C’est sur l’île Mathieu, au confluent de la rivière des Mille Îles et de la rivière des Prairies que Jean-Pierre Pratte nous avait donné rendez-vous, en mars. Un essaim de goélands s’égrenait sur les flots à demi gelés, entre la pointe de l’île Jésus et le pont Charles-de-Gaulle.
Cette semaine encore, M. Pratte a visité l’endroit, inquiet. L’an dernier, on lui a dit que le bras de rivière qui coule sous le pont de l’île Mathieu pourrait être remblayé. Une simple rumeur, assure-t-on à la Ville.
Quoiqu’il en soit, cet observateur accompli, résident de Laval depuis 53 ans, reste aux aguets. Depuis 35 ans, il est un témoin privilégié des conséquences néfastes du développement débridé et de la pollution en sol lavallois.
De 151 à 106
Depuis 2002, Laval est passé de 151 sites d’observation d’oiseaux à 106, au moment du dépôt de la quatrième édition du Guide, en octobre 2006. «On en a perdu six ou sept depuis», disait-il en mars.

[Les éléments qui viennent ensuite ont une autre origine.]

(* ===== verification/ConvStore.v ===== *)
(** * The conversation tables of the SQLite store ([memory/backend/metadata_store.py])

    The chunk records kept in [metadata.index_chunks], their identities and the
    update of their index state; conversations with their unique indexes, the
    child rows of messages and chunks, and the operations that insert, append,
    look up and index.  The payload column is the JSON text of the conversation.
    The store shares its users and projects with [AuthDb]. *)
From Stdlib Require Import ZArith Lia Ascii.
From S2P Require Import Prelude PyStr Json Hash Clock Identity AuthDb AuthStore.
Local Open Scope Z_scope.

(** * Index chunks of a conversation payload *)

Inductive IndexState := PENDING | INDEXED | FAILED.
#[export] Instance IndexState_eq_dec : EqDecision IndexState.
Proof. solve_decision. Defined.
(** [state.value], and [IndexState(str(state))] *)
Definition state_value (s : IndexState) : string :=
  match s with PENDING => "pending_index" | INDEXED => "indexed" | FAILED => "indexing_failed" end.
Definition normalize_index_state (state : string) : result IndexState :=
  if String.eqb state "pending_index" then Ok PENDING
  else if String.eqb state "indexed" then Ok INDEXED
  else if String.eqb state "indexing_failed" then Ok FAILED
  else Raise (ValueError (state +:+ " is not a valid IndexState")).

(** [int(v)]: [None] when the conversion raises TypeError or ValueError. *)
Definition py_int (v : value) : option Z :=
  match v with
  | VInt z => Some z
  | VFloat t => match split_on "." t with whole :: _ => int_of_str whole | [] => None end
  | VBool b => Some (if b then 1 else 0)
  | VStr s => int_of_str s
  | _ => None
  end.

(** [int(part)] after [part.isdigit()], which also accepts superscript digits. *)
Definition digits_int (s : string) : result (option Z) :=
  if isdigit s then
    match int_of_str s with
    | Some z => Ok (Some z)
    | None => Raise (ValueError ("invalid literal for int() with base 10: " +:+ s))
    end
  else Ok None.
Definition _chunk_index_from_chunk_id (chunk_id : string) : result (option Z) :=
  match split_on ":" chunk_id with
  | _ :: part :: _ => digits_int part
  | _ => Ok None
  end.
Definition _chunk_index_from_payload (chunk : dict) : option Z :=
  match vget "chunk_index" chunk with VNone => None | v => py_int v end.

(** [IndexChunkIdentitySet] *)
Record IndexChunkIdentitySet := mk_identity_set { chunk_ids : list string; chunk_indexes : list Z }.
Definition from_chunk_ids (ids : list string) : result IndexChunkIdentitySet :=
  let ids := dedup (List.filter (λ i, negb (String.eqb i "")) ids) in
  indexes ← map_result _chunk_index_from_chunk_id ids;
  Ok (mk_identity_set ids (omap id indexes)).
Definition matches (targets : IndexChunkIdentitySet) (chunk : dict) : bool :=
  let chunk_id := py_str (vget_or "chunk_id" (VStr "") chunk) in
  if negb (String.eqb chunk_id "") then existsb (String.eqb chunk_id) (chunk_ids targets)
  else match _chunk_index_from_payload chunk with
       | Some i => existsb (Z.eqb i) (chunk_indexes targets)
       | None => false
       end.

(** The first chunk id of each chunk index. *)
Fixpoint zassoc {A} (i : Z) (l : list (Z * A)) : option A :=
  match l with [] => None | (j, a) :: l' => if Z.eqb i j then Some a else zassoc i l' end.
Definition index_chunk_ids_by_chunk_index (ids : list string) : result (list (Z * string)) :=
  fold_result (λ out id,
    index ← _chunk_index_from_chunk_id id;
    match index with
    | Some i => match zassoc i out with Some _ => Ok out | None => Ok (out ++ [(i, id)]) end
    | None => Ok out
    end) [] ids.

Definition update_chunk (targets : IndexChunkIdentitySet) (chunk_id_by_index : list (Z * string))
    (state : IndexState) (chunk : dict) : dict :=
  if matches targets chunk then
    let chunk' :=
      if truthy (vget "chunk_id" chunk) then chunk else
      match _chunk_index_from_payload chunk with
      | Some i => match zassoc i chunk_id_by_index with
                  | Some id => dict_set "chunk_id" (VStr id) chunk
                  | None => chunk
                  end
      | None => chunk
      end in
    dict_set "index_state" (VStr (state_value state)) chunk'
  else chunk.

Definition update_index_chunks_payload (conversation_json : dict) (ids : list string) (state : IndexState) : result dict :=
  let metadata := default [] (as_dict (vget "metadata" conversation_json)) in
  match vget "index_chunks" metadata with
  | VList chunks =>
      targets ← from_chunk_ids ids;
      chunk_id_by_index ← index_chunk_ids_by_chunk_index ids;
      let updated := map (λ item, match item with
        | VDict chunk => VDict (update_chunk targets chunk_id_by_index state chunk)
        | _ => item end) chunks in
      Ok (dict_set "metadata" (VDict (dict_set "index_chunks" (VList updated) metadata)) conversation_json)
  | _ => Ok (dict_set "metadata" (VDict metadata) conversation_json)
  end.

(** * The conversation tables of the SQLite store *)

Record conv_row := mk_conv_row {
  c_id : string; c_source : string; c_timestamp : string; c_title : option string;
  c_hash : option string; c_project : string; c_thread : option string; c_session : option string;
  c_payload : string; c_created_at : string }.
Record msg_row := mk_msg_row {
  m_conv : string; m_index : Z; m_role : string; m_text : string; m_hash : string }.
Record chunk_row := mk_chunk_row {
  k_id : string; k_conv : string; k_index : Z; k_hash : string; k_role : string; k_text : string;
  k_state : string }.
Record ConvDb := mk_conv_db {
  auth_db : AuthDb; conversations : list conv_row; messages : list msg_row; chunks : list chunk_row }.

Definition on_convs (f : list conv_row → list conv_row) (d : ConvDb) : ConvDb :=
  mk_conv_db (auth_db d) (f (conversations d)) (messages d) (chunks d).
Definition on_msgs (f : list msg_row → list msg_row) (d : ConvDb) : ConvDb :=
  mk_conv_db (auth_db d) (conversations d) (f (messages d)) (chunks d).
Definition on_chunks (f : list chunk_row → list chunk_row) (d : ConvDb) : ConvDb :=
  mk_conv_db (auth_db d) (conversations d) (messages d) (f (chunks d)).
(** An operation on the shared identity tables. *)
Definition on_auth {A} (m : M AuthDb A) : M ConvDb A := λ d,
  let (r, a) := m (auth_db d) in (r, mk_conv_db a (conversations d) (messages d) (chunks d)).

(** [idx_conversations_project_hash], [idx_conversations_project_imported_session] and the key *)
Definition keyed (f : conv_row → option string) (r : conv_row) : option (string * string) :=
  (λ x, (c_project r, x)) <$> f r.
Definition convs_unique (t : list conv_row) : bool :=
  bool_decide (NoDup (omap (keyed c_hash) t)) && bool_decide (NoDup (omap (keyed c_session) t)).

En novembre dernier, cite-il en exemple, la zone boisée avoisinant le parc de maisons mobiles à l’angle de l’avenue Roger-Lortie et du boulevard Marcel-Villeneuve, à Saint-François, est disparue. En rasant les arbres pour laisser place au chantier de la 25, on éliminait du même coup une forêt mature, «un dortoir pour les rapaces», se désole M. Pratte.
Les oiseaux ont déserté un autre site, près du chemin Sainte-Marie, au nord de l’avenue des Perron. Cent quarante espèces fréquentaient ce secteur, où les moustiques pullulaient. «Avant, ça prenait un brave, pour aller là.»
Au cours des deux dernières années, l’ornithologue a pu y mener des activités de recensement sans être importuné par les insectes piqueurs. Seulement une quinzaine d’espèces d’oiseaux est toujours au rendez-vous. L’épandage d’insecticide serait à l’origine de l’hécatombe, selon M. Pratte.
L’auteur cite encore le cas d’un marais rayé de la carte, au bois de l’Équerre, à Sainte-Rose, et du développement frénétique du secteur résidentiel au sud-ouest de l’autoroute 13, à Sainte-Dorothée. «Moi, je conçois qu’il y ait du développement urbain; la population augmente, et il faut augmenter la quantité d’habitations, admet-il. Ce qu’il faut arrêter, c’est la construction en damier, qui fait qu’on construise dans un marais parce que c’est moins cher.»
Laval à l’honneur
Près de 40% de la superficie de Laval est encore disponible pour l’observation des oiseaux, note cependant Jean-Pierre Pratte, dans son Guide, illustré à l’aide de plus de 400 cartes de sites dénichés à l’échelle de la province.
L’amant de la nature a visité la plupart des sites répertoriés dans son Guide, au fil des années passées à ratisser le territoire québécois, des îles de la Madeleine à l’Abitibi, en passant par la Gaspésie.
Pour l’édition 2007 de son livre, il a pu compter sur l’aide de plus de 200 collaborateurs dispersés aux quatre coins du Québec, qui ont fourni textes, photos et cartes.
L’auteur consacre une section entière de son ouvrage à Laval, avec 106 des 500 sites d’observation recensés à travers le Québec. «Je connais tous les trous d’eau à Laval!» ironise Jean-Pierre Pratte, un des cofondateurs du Club d’ornithologie de Laval.
Quelque 200 espèces peuvent encore être observées sur le territoire de la municipalité, estime-t-il. Mais il faut se dépêcher. «Profitez-en, un marais est vite disparu à Laval», dit-il avec un sourire amer.